Friday, May 20, 2011

Without Faith Works Is Dead

Fr. Dale Matson

You are probably thinking, Fr. Dale, you must have meant to say, “Even so faith, if it has no works, is dead, being by itself.” (James 2:17, NASB). Well, I did not intend to say that but it is true also.

I am actually more concerned that the contemporary church is replete with works but the works are devoid of faith. “And without faith it is impossible to please Him, for he who comes to God must believe that He is and that He is a rewarder of those who seek Him.” (Hebrews 11:6, NASB).

Faith requires an object and for Christians, this is Jesus the Christ. Historic Heresies are continually reintroduced into the church and are fashionable again today. The central issue of Christian faith hinges on the person of Christ, who for Christians is the object and center of their faith. Many heresies attempt to dehumanize Him on one side and strip Him of His divinity on the other. He came to reveal the Father and if we lose sight of Him, we lose sight of the Father also.

There is one work in particular that concerns me and that work is Justice. “What should we say, then? That the gentiles, although they were not looking for saving justice, found it, and this was the saving justice that comes of faith; while Israel, looking for saving justice by law-keeping, did not succeed in fulfilling the Law. And why? Because they were trying to find it in actions and not in faith, and so they stumbled over the stumbling-stone-“(Romans 9:30-32 NJB).

If our faith is not connected to Christ, we do not even understand justice. Justice is considered one of the four cardinal virtues of the church. Justice does not begin with what we believe our rights are. It begins with what the rights of God are and what God has declared that we deserve. “For the wages of sin is death; but the gift of God is eternal life through Jesus Christ our Lord.” (Romans 6:23). God has determined that we deserve damnation in Hell for eternity. That is where justice begins for us and it is difficult to hear. A grace disconnected from this understanding of justice does not appreciate the mercy of God nor does it comprehend the atoning work of our Lord Jesus Christ.

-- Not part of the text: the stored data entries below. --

(* ===== verification/Host.v ===== *)
(** * The host environment

    Operations ECMAScript leaves to Unicode tables, ICU collation or the clock's
    calendar.  They are parameters of the development: a [Host] gives them, with the
    only laws the code relies on.  [asciiHost] is the instance the witnesses use. *)
From S2P Require Import Prelude JsString.

Class Host := {
  (** [a.localeCompare(b)] *)
  localeCompare : str → str → Z;
  localeCompare_refl : ∀ a, localeCompare a a = 0;
  localeCompare_flip : ∀ a b, 0 < localeCompare a b → localeCompare b a < 0;
  (** [s.toLowerCase()], [s.toLocaleLowerCase()], [s.toUpperCase()] *)
  toLowerCase : str → str;
  toLocaleLowerCase : str → str;
  toUpperCase : str → str;
  (** [s.normalize("NFKC")] *)
  normalizeNFKC : str → str;
  (** [Date.parse(s)]: milliseconds, [None] for [NaN] *)
  dateParse : str → option Z;
}.

(** ** Lemmas: the code-unit order *)

Lemma cmpUnits_refl s : cmpUnits s s = 0.
Proof. induction s as [|c s IH]; simpl; [done|]. by rewrite N.ltb_irrefl. Qed.

Lemma cmpUnits_flip s t : cmpUnits t s = - cmpUnits s t.
Proof.
  revert t. induction s as [|x s IH]; intros [|y t]; simpl; try done.
  destruct (N.ltb_spec x y), (N.ltb_spec y x); try done; lia.
Qed.

Lemma cmpUnits_eq s t : cmpUnits s t = 0 → s = t.
Proof.
  revert t. induction s as [|x s IH]; intros [|y t]; simpl; try done.
  destruct (N.ltb_spec x y), (N.ltb_spec y x); try done. intros H1.
  f_equal; [lia|auto].
Qed.

Lemma cmpUnits_trans s t u : cmpUnits s t <= 0 → cmpUnits t u <= 0 → cmpUnits s u <= 0.
Proof.
  revert t u. induction s as [|x s IH]; intros [|y t] [|z u]; simpl; try lia.
  destruct (N.ltb_spec x y), (N.ltb_spec y x), (N.ltb_spec y z), (N.ltb_spec z y),
    (N.ltb_spec x z), (N.ltb_spec z x); try lia. apply IH.
Qed.

(** Sorting by code unit is a canonical form of a list of keys up to permutation. *)
Lemma sort_units_perm (l1 l2 : list str) :
  sort_by cmpUnits l1 = sort_by cmpUnits l2 ↔ l1 ≡ₚ l2.
Proof.
  split.
  - intros H. by rewrite <- (sort_by_perm cmpUnits l1), H, sort_by_perm.
  - intros Hp. set (R := λ s t : str, cmpUnits s t <= 0).
    assert (Transitive R) by (intros s t u; apply cmpUnits_trans).
    assert (AntiSymm (=) R).
    { intros s t H1 H2. apply cmpUnits_eq. unfold R in *. rewrite cmpUnits_flip in H2. lia. }
    assert (Htot : ∀ x y, 0 < cmpUnits x y → cmpUnits y x <= 0)
      by (intros x y; rewrite (cmpUnits_flip x y); lia).
    apply (Sorted_unique R); [by apply sort_by_sorted..|].
    by rewrite !sort_by_perm.
Qed.

(** ** The ASCII instance *)

Definition asciiLower (c : N) : N := if ((65 <=? c) && (c <=? 90))%N then (c + 32)%N else c.
Definition asciiUpper (c : N) : N := if ((97 <=? c) && (c <=? 122))%N then (c - 32)%N else c.

(** Calendar days of an ISO date, and [yyyy-mm-dd[Thh:mm[:ss[.mmm]Z]]] in milliseconds. *)
Definition daysFromCivil (y m d : Z) : Z :=
  let y' := if m <=? 2 then y - 1 else y in
  let era := y' / 400 in
  let yoe := y' - era * 400 in
  let doy := (153 * (m + (if 2 <? m then -3 else 9)) + 2) / 5 + d - 1 in
  let doe := yoe * 365 + yoe / 4 - yoe / 100 + doy in
  era * 146097 + doe - 719468.
Definition isoDateParse (s : str) : option Z :=
  match split cMinus (take 10 s) with
  | [y; m; d] =>
    if digits1 y && digits1 m && digits1 d then
      let days := daysFromCivil (bigOfDigits y) (bigOfDigits m) (bigOfDigits d) in
      let hh := take 2 (drop 11 s) in let mm := take 2 (drop 14 s) in
      let ss := take 2 (drop 17 s) in
      Some (days * 86400000 + bigOfDigits hh * 3600000 + bigOfDigits mm * 60000
            + bigOfDigits ss * 1000)
    else None
  | _ => None
  end.

Lemma asciiCompare_flip a b : 0 < cmpUnits a b → cmpUnits b a < 0.
Proof. rewrite (cmpUnits_flip a b). lia. Qed.

Definition asciiHost : Host := {|
  localeCompare := cmpUnits;
  localeCompare_refl := cmpUnits_refl;
  localeCompare_flip := asciiCompare_flip;
  toLowerCase := map asciiLower;
  toLocaleLowerCase := map asciiLower;
  toUpperCase := map asciiUpper;
  normalizeNFKC := λ s, s;
  dateParse := isoDateParse;
|}.

Example isoDate_ex : isoDateParse (js "2026-07-26T10:30:00Z") = Some 1785061800000.
Proof. reflexivity. Qed.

Justice first and foremost respects the rights of God; of what He is worthy to receive because He is God. We are to love Him before our neighbor or ourselves. Justice centered only on the rights of humans becomes relative, situational and confused.

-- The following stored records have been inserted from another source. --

(* ===== verification/Helpers.v ===== *)
(** * Measurement helpers (frontend/src/measurements/helpers.ts) *)
From S2P Require Import Prelude JsString Json Codec MeasurementTypes Host Samples.

(** ** Latest returns and reconciliations *)

(** One pass over the submissions: a participant's entry is replaced by a strictly
    later revision; a missing entry counts as revision 0. *)
Definition latestReturns_step (returns : list (str * Submission)) (submission : Submission)
  : list (str * Submission) :=
  let previous := match mget (sub_participantId submission) returns with
                  | Some s => sub_revision s | None => 0 end in
  if previous <? sub_revision submission
  then mset (sub_participantId submission) submission returns else returns.
Definition latestReturns (plan : MeasurementPlan) : list (str * Submission) :=
  foldl latestReturns_step [] (plan_submissions plan).

Definition latestReconciliation (plan : MeasurementPlan) (status : option ReconStatus)
  : option Reconciliation :=
  foldl (λ latest item,
      match latest with
      | None => Some item
      | Some l => if rec_revision l <? rec_revision item then Some item else Some l
      end) None
    (filterb (λ r, match status with
                   | None => true | Some s => bool_decide (rec_status r = s) end)
       (plan_reconciliations plan)).

Definition reconciliationStale (plan : MeasurementPlan) (recon : Reconciliation) : bool :=
  let latest := sort_by cmpUnits (map sub_id (latestReturns plan).*2) in
  bool_decide (rec_stale recon = Some true)
  || negb (streq (join [cComma] latest) (join [cComma] (sort_by cmpUnits (rec_submissionIds recon)))).

Definition decisionsOf (recon : Reconciliation) : list (str * Decision_) :=
  foldl (λ m a, mset (ap_participantId a) (ap_decision a) m) [] (rec_approvals recon).

Definition partyIssue (decisions : list (str * Decision_)) (party : Participant) : list str :=
  match mget (party_id party) decisions with
  | Some disputed => [party_name party ++ js " has disputed this version."]
  | d =>
    if party_requiredApproval party && bool_decide (d ≠ Some agreed)
    then [party_name party ++ js " agreement is still required."] else []
  end.

Definition finalizationIssues (plan : MeasurementPlan) (recon : Reconciliation)
    (userId : option str) : list str :=
  (if reconciliationStale plan recon
   then [js "Returns changed after this proposal. Create a refreshed proposal before approval."] else [])
  ++ (if bool_decide (Some (actor_id (rec_createdBy recon)) = userId)
      then [js "An independent Admin must finalize this proposal. You prepared this version."] else [])
  ++ flat_map (partyIssue (decisionsOf recon)) (plan_participants plan).

(** ** Cargo labels *)

(** [CargoContext]: the optional members of a partial cargo line. *)
Definition cargoScopeLabel (direction containerSize loadStatus : option str) : str :=
  let text (o : option str) := match o with Some s => s | None => [] end in
  join (js " · ") (filterb truthy
    [text direction;
     (if truthy (text containerSize) then text containerSize ++ js " ft" else []);
     text loadStatus]).
Definition scopeLabelOf (line : CargoLine) : str :=
  cargoScopeLabel (Some (direction line)) (Some (containerSize line)) (Some (loadStatus line)).

Fixpoint findIndexFrom {A} (f : A → bool) (i : Z) (l : list A) : Z :=
  match l with [] => -1 | x :: l' => if f x then i else findIndexFrom f (i + 1) l' end.
(** [l.findIndex(f)]: -1 when nothing matches. *)
Definition findIndex {A} (f : A → bool) (l : list A) : Z := findIndexFrom f 0 l.

Definition cargoInputLabel (line : CargoLine) (lines : list CargoLine) : str :=
  let sameDescription := filterb (λ item : CargoLine, streq (description item) (description line)) lines in
  if isEmpty (containerSize line) && isEmpty (loadStatus line)
     && Nat.eqb (length sameDescription) 1
  then description line else
  let scope := scopeLabelOf line in
  let repeatedScope :=
    (1 <? length (filterb (λ item, streq (scopeLabelOf item) scope) sameDescription))%nat in
  let label := join (js " · ") (filterb truthy [description line; scope]) in
  if repeatedScope
  then label ++ js " · item " ++ printZ (findIndex (λ item, streq (line_id item) (line_id line)) lines + 1)
  else label.

Definition cargoLabelForId (lines : list CargoLine) (lineId : str) : str :=
  match findb (λ item : CargoLine, streq (line_id item) lineId) lines with
  | Some line => cargoInputLabel line lines
  | None => js "Cargo item"
  end.

(** ** Lemmas: latest returns *)

Section LatestReturns.
Definition returnsOf (p : str) (l : list Submission) : list Submission :=
  filterb (λ s, streq (sub_participantId s) p) l.

(** What the map holds for a participant: the first return of the greatest positive revision. *)
Definition isLatest (p : str) (l : list Submission) (o : option Submission) : Prop :=
  match o with
  | Some s => s ∈ l ∧ sub_participantId s = p ∧ 0 < sub_revision s ∧
      ∀ s', s' ∈ l → sub_participantId s' = p → sub_revision s' <= sub_revision s
  | None => ∀ s', s' ∈ l → sub_participantId s' = p → sub_revision s' <= 0
  end.

Lemma latestReturns_step_other p m s : sub_participantId s ≠ p →
  mget p (latestReturns_step m s) = mget p m.
Proof. intros Hp. unfold latestReturns_step. destruct (_ <? _); [by rewrite mget_mset_ne|done]. Qed.

Lemma isLatest_other p l s o : sub_participantId s ≠ p → isLatest p l o → isLatest p (l ++ [s]) o.
Proof.
  intros Hp. destruct o as [old|]; simpl.
  - intros (H1 & H2 & H3 & H4). repeat split; [by apply elem_of_app; left|done|done|].
    intros s' [?| ->%list_elem_of_singleton]%elem_of_app ?; [auto|done].
  - intros H s' [?| ->%list_elem_of_singleton]%elem_of_app ?; [auto|done].
Qed.

Lemma latestReturns_step_spec p l m s :
  isLatest p l (mget p m) → isLatest p (l ++ [s]) (mget p (latestReturns_step m s)).
Proof.
  intros H. destruct (decide (sub_participantId s = p)) as [<-|Hp];
    [|rewrite latestReturns_step_other by done; by apply isLatest_other].
  assert (Hs : s ∈ l ++ [s]) by (apply elem_of_app; right; by apply list_elem_of_singleton).
  unfold latestReturns_step. destruct (mget (sub_participantId s) m) as [old|] eqn:E; simpl in H |- *.
  - destruct H as (Hin & Hpid & Hpos & Hmax).
    destruct (Z.ltb_spec (sub_revision old) (sub_revision s));
      [rewrite mget_mset_eq|rewrite E]; simpl; repeat split; try done; try lia;
      try (by apply elem_of_app; left);
      intros s' [Hl| ->%list_elem_of_singleton]%elem_of_app Hq; try lia;
      specialize (Hmax s' Hl Hq); lia.
  - destruct (Z.ltb_spec 0 (sub_revision s));
      [rewrite mget_mset_eq|rewrite E]; simpl; repeat split; try done; try lia;
      intros s' [Hl| ->%list_elem_of_singleton]%elem_of_app Hq; try lia;
      specialize (H s' Hl Hq); lia.
Qed.

Lemma latestReturns_spec p plan :
  isLatest p (plan_submissions plan) (mget p (latestReturns plan)).
Proof.
  unfold latestReturns. induction (plan_submissions plan) as [|s l IH] using rev_ind.
  - simpl. intros s' Hs. by apply elem_of_nil in Hs.
  - rewrite foldl_app. simpl. by apply latestReturns_step_spec.
Qed.

Lemma latestReturns_step_keys m s : NoDup m.*1 → NoDup (latestReturns_step m s).*1.
Proof. intros H. unfold latestReturns_step. destruct (_ <? _); [by apply mset_NoDup|done]. Qed.

Lemma latestReturns_NoDup plan : NoDup (latestReturns plan).*1.
Proof.
  unfold latestReturns. induction (plan_submissions plan) as [|s l IH] using rev_ind;
    [constructor|]. rewrite foldl_app. by apply latestReturns_step_keys.
Qed.

Lemma latestReturns_key plan p s : mget p (latestReturns plan) = Some s →
  s ∈ plan_submissions plan ∧ sub_participantId s = p.
Proof.
  intros H. pose proof (latestReturns_spec p plan) as Hs. rewrite H in Hs. simpl in Hs. tauto.
Qed.
End LatestReturns.

Lemma decisionsOf_NoDup recon : NoDup (decisionsOf recon).*1.
Proof.
  unfold decisionsOf. induction (rec_approvals recon) as [|a l IH] using rev_ind; [constructor|].
  rewrite foldl_app. by apply mset_NoDup.
Qed.

(** The decision that counts is the last one recorded for the party. *)
Lemma decisionsOf_last recon p :
  mget p (decisionsOf recon) =
  ap_decision <$> last (filterb (λ a, streq (ap_participantId a) p) (rec_approvals recon)).
Proof.
  unfold decisionsOf. induction (rec_approvals recon) as [|a l IH] using rev_ind; [done|].
  rewrite foldl_app, List.filter_app. simpl.
  destruct (streq (ap_participantId a) p) eqn:E.
  - apply streq_true in E as <-. by rewrite mget_mset_eq, last_snoc.
  - apply streq_false in E. by rewrite mget_mset_ne, app_nil_r.
Qed.

(** ** Lemmas: joined identifier lists *)

Lemma join_inj (c : N) (l1 l2 : list str) :
  (∀ s, s ∈ l1 → s ≠ [] ∧ c ∉ s) → (∀ s, s ∈ l2 → s ≠ [] ∧ c ∉ s) →
  join [c] l1 = join [c] l2 → l1 = l2.
Proof.
  assert (Hj : ∀ l, (∀ s, s ∈ l → s ≠ [] ∧ c ∉ s) → l ≠ [] → split c (join [c] l) = l).
  { intros l. induction l as [|s l IH]; intros H Hne; [done|].
    destruct (H s ltac:(set_solver)) as [_ Hc]. destruct l as [|s' l].
    - simpl. by apply split_none.
    - change (join [c] (s :: s' :: l)) with (s ++ c :: join [c] (s' :: l)).
      rewrite split_app by done. f_equal. apply IH; [set_solver|done]. }
  assert (He : ∀ l, (∀ s, s ∈ l → s ≠ [] ∧ c ∉ s) → join [c] l = [] → l = []).
  { intros [|s [|s' l]] H; simpl; [done|..].
    - intros ->. destruct (H []); set_solver.
    - by destruct s. }
  intros H1 H2 Heq. destruct (decide (l1 = [])) as [->|Hn1].
  - symmetry. apply He; [done|]. by rewrite <- Heq.
  - destruct (decide (l2 = [])) as [->|Hn2]; [by apply He|].
    rewrite <- (Hj l1), <- (Hj l2) by done. by rewrite Heq.
Qed.

Definition idText (s : str) : Prop := s ≠ [] ∧ cComma ∉ s.

(** ** Properties *)

(** The latest return of each participant does not depend on the order in which the
    submissions were received: over any reordering of a list in which no participant has
    two returns of one revision, [latestReturns] picks the same return for everyone. *)
Theorem latestReturns_order_independent (plan1 plan2 : MeasurementPlan) (p : str)
    (Hperm : plan_submissions plan1 ≡ₚ plan_submissions plan2)
    (Hrev : ∀ s s', s ∈ plan_submissions plan1 → s' ∈ plan_submissions plan1 →
       sub_participantId s = sub_participantId s' → sub_revision s = sub_revision s' → s = s') :
  mget p (latestReturns plan1) = mget p (latestReturns plan2).
Proof.
  pose proof (latestReturns_spec p plan1) as H1. pose proof (latestReturns_spec p plan2) as H2.
  assert (Hin : ∀ s, s ∈ plan_submissions plan1 ↔ s ∈ plan_submissions plan2)
    by (intros s; by rewrite Hperm).
  destruct (mget p (latestReturns plan1)) as [s1|], (mget p (latestReturns plan2)) as [s2|];
    simpl in *; [|exfalso..|done].
  - destruct H1 as (Hs1 & Hp1 & _ & Hm1), H2 as (Hs2 & Hp2 & _ & Hm2). f_equal.
    apply Hin in Hs2. apply Hrev; [done|done|congruence|].
    specialize (Hm1 s2 Hs2 Hp2). specialize (Hm2 s1 (proj1 (Hin s1) Hs1) Hp1). lia.
  - destruct H1 as (Hs1 & Hp1 & Hpos & _). apply Hin in Hs1. specialize (H2 s1 Hs1 Hp1). lia.
  - destruct H2 as (Hs2 & Hp2 & Hpos & _). apply Hin in Hs2. specialize (H1 s2 Hs2 Hp2). lia.
Qed.

Lemma latestReturns_order_independent_witness :
  let subs := [sampleSubmission (js "s1") 1 (js "1010"); sampleSubmission (js "s2") 2 (js "1012.4")] in
  mget (js "a1") (latestReturns (samplePlan subs [])) =
  mget (js "a1") (latestReturns (samplePlan (rev subs) [])).
Proof.
  apply latestReturns_order_independent.
  - simpl. apply Permutation_swap.
  - simpl. intros s s' Hs Hs'. rewrite !elem_of_cons, elem_of_nil in Hs, Hs'.
    destruct Hs as [->|[->|[]]], Hs' as [->|[->|[]]]; simpl; done.
Defined.

(** A proposal is stale exactly when the server marked it stale or the set of returns
    it was built from is no longer the set of latest returns; the comma-joined comparison
    of sorted identifiers the code makes loses nothing. *)
Theorem reconciliationStale_iff (plan : MeasurementPlan) (recon : Reconciliation)
    (Hplan : ∀ s, s ∈ plan_submissions plan → idText (sub_id s))
    (Hrecon : ∀ i, i ∈ rec_submissionIds recon → idText i) :
  reconciliationStale plan recon = false ↔
  rec_stale recon ≠ Some true ∧
  rec_submissionIds recon ≡ₚ map sub_id (latestReturns plan).*2.
Proof.
  unfold reconciliationStale. rewrite orb_false_iff, negb_false_iff, streq_true,
    bool_decide_eq_false.
  assert (Hids : ∀ i, i ∈ map sub_id (latestReturns plan).*2 → idText i).
  { intros i (s & -> & Hs)%list_elem_of_fmap. apply list_elem_of_fmap in Hs as ([q s'] & -> & Hs).
    apply elem_of_mget in Hs; [|apply latestReturns_NoDup].
    apply latestReturns_key in Hs as [Hs _]. by apply Hplan. }
  split; intros [Hst H]; (split; [done|]).
  - apply join_inj in H; [by apply sort_units_perm; symmetry|..]; intros s Hs;
      apply elem_of_sort_by in Hs; [by apply Hids|by apply Hrecon].
  - f_equal. by apply sort_units_perm.
Qed.

Lemma reconciliationStale_iff_witness :
  rec_stale (sampleRecon agreed) ≠ Some true ∧
  rec_submissionIds (sampleRecon agreed) ≡ₚ map sub_id (latestReturns measuredPlan).*2.
Proof.
  apply (reconciliationStale_iff measuredPlan (sampleRecon agreed)).
  - intros s Hs. simpl in Hs. rewrite !elem_of_cons, elem_of_nil in Hs.
    destruct Hs as [->|[->|[]]]; split; simpl; try done; vm_compute; set_solver.
  - intros i Hi. simpl in Hi. rewrite elem_of_cons, elem_of_nil in Hi.
    destruct Hi as [->|[]]; split; [done|]; vm_compute; set_solver.
  - vm_compute. reflexivity.
Defined.

Lemma partyIssue_nil decisions party :
  partyIssue decisions party = [] ↔
  mget (party_id party) decisions ≠ Some disputed ∧
  (party_requiredApproval party = true → mget (party_id party) decisions = Some agreed).
Proof.
  unfold partyIssue. destruct (mget (party_id party) decisions) as [[]|] eqn:E;
    destruct (party_requiredApproval party); simpl; naive_solver.
Qed.

(** A proposal can be finalized (no issue is reported) exactly when it is not stale,
    the finalizing user did not prepare it, no party's last decision disputes it and every
    party whose approval is required last agreed. *)
Theorem finalizationIssues_clear_iff (plan : MeasurementPlan) (recon : Reconciliation) (userId : str) :
  let lastDecision p :=
    ap_decision <$> last (filterb (λ a, streq (ap_participantId a) p) (rec_approvals recon)) in
  finalizationIssues plan recon (Some userId) = [] ↔
  reconciliationStale plan recon = false ∧ actor_id (rec_createdBy recon) ≠ userId ∧
  ∀ party, party ∈ plan_participants plan →
    lastDecision (party_id party) ≠ Some disputed ∧
    (party_requiredApproval party = true → lastDecision (party_id party) = Some agreed).
Proof.
  cbv zeta. unfold finalizationIssues.
  rewrite !app_nil, flat_map_nil. setoid_rewrite partyIssue_nil. setoid_rewrite decisionsOf_last.
  destruct (reconciliationStale plan recon); case_bool_decide; naive_solver.
Qed.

“Many will say to me in that day, ‘Lord, Lord, have we not prophesied in thy name? And in thy name have cast out devils? And in thy name done many wonderful works?’ And then will I profess unto them, ‘I never knew you: depart from me, ye that work iniquity.’” (Matthew 7:22-23, NASB). Amen.

Wednesday, May 18, 2011

A Prayer of Petition

Fr. Dale Matson

Lord Jesus come into my heart. Come into my life. Give me Your precious life. Bring the Father with You. Bring the Spirit with You.

Bring Your peace that I may cast my cares upon You. Bring Your life that I may never thirst again. Bring Your heart so my thoughts may be pure before You. Bring the oil of gladness and the balm of Gilead too. Bring Your wisdom that I may avoid wrong actions. Share Your innocence to cleanse my intentions. Bring Your thoughts that my mind will be transformed. Lend Your will that mine may be the same.

Bring Your joy that my sadness will depart from me. Bring Your love that I may see You in others. Bring Your humility that my pride will fall away. Bring Your compassion that I will forget about myself. Bring Your faith that mountains will be removed. Bring Your hope to run the race before me.

Bring Your garments that I may be clothed in righteousness. Bring Your brokenness that I may be made whole. Amen

Monday, May 16, 2011

An Interview With The Bishop Of The Anglican Diocese of San Joaquin John-David Schofield

Fr. Dale Matson

The following is an excerpt from a two hour DVD available by contacting Fr. Dale Matson Ph.D. at the St. James Cathedral, 4147 E. Dakota, Fresno, CA 93727. The DVD may be ordered for a donation of $10.00 (check only). The proceeds beyond production costs will go to the Bishop’s discretionary fund. I conducted this interview with Bishop Schofield for a number of reasons.

John-David Schofield will be retiring in October of this year and there is a need to provide a video archive of his life and service to the Anglican Church and the Diocese of San Joaquin. It is also important to see, hear and understand the man that has helped shape the future of Anglicanism in North America. It is also recorded as a tribute and affirmation of a Bishop who remained true to his conscience at the cost of leaving a church in which he was baptized and loved. He had no prior knowledge of the questions and his answers have not been edited. He is candid, articulate and himself in this video.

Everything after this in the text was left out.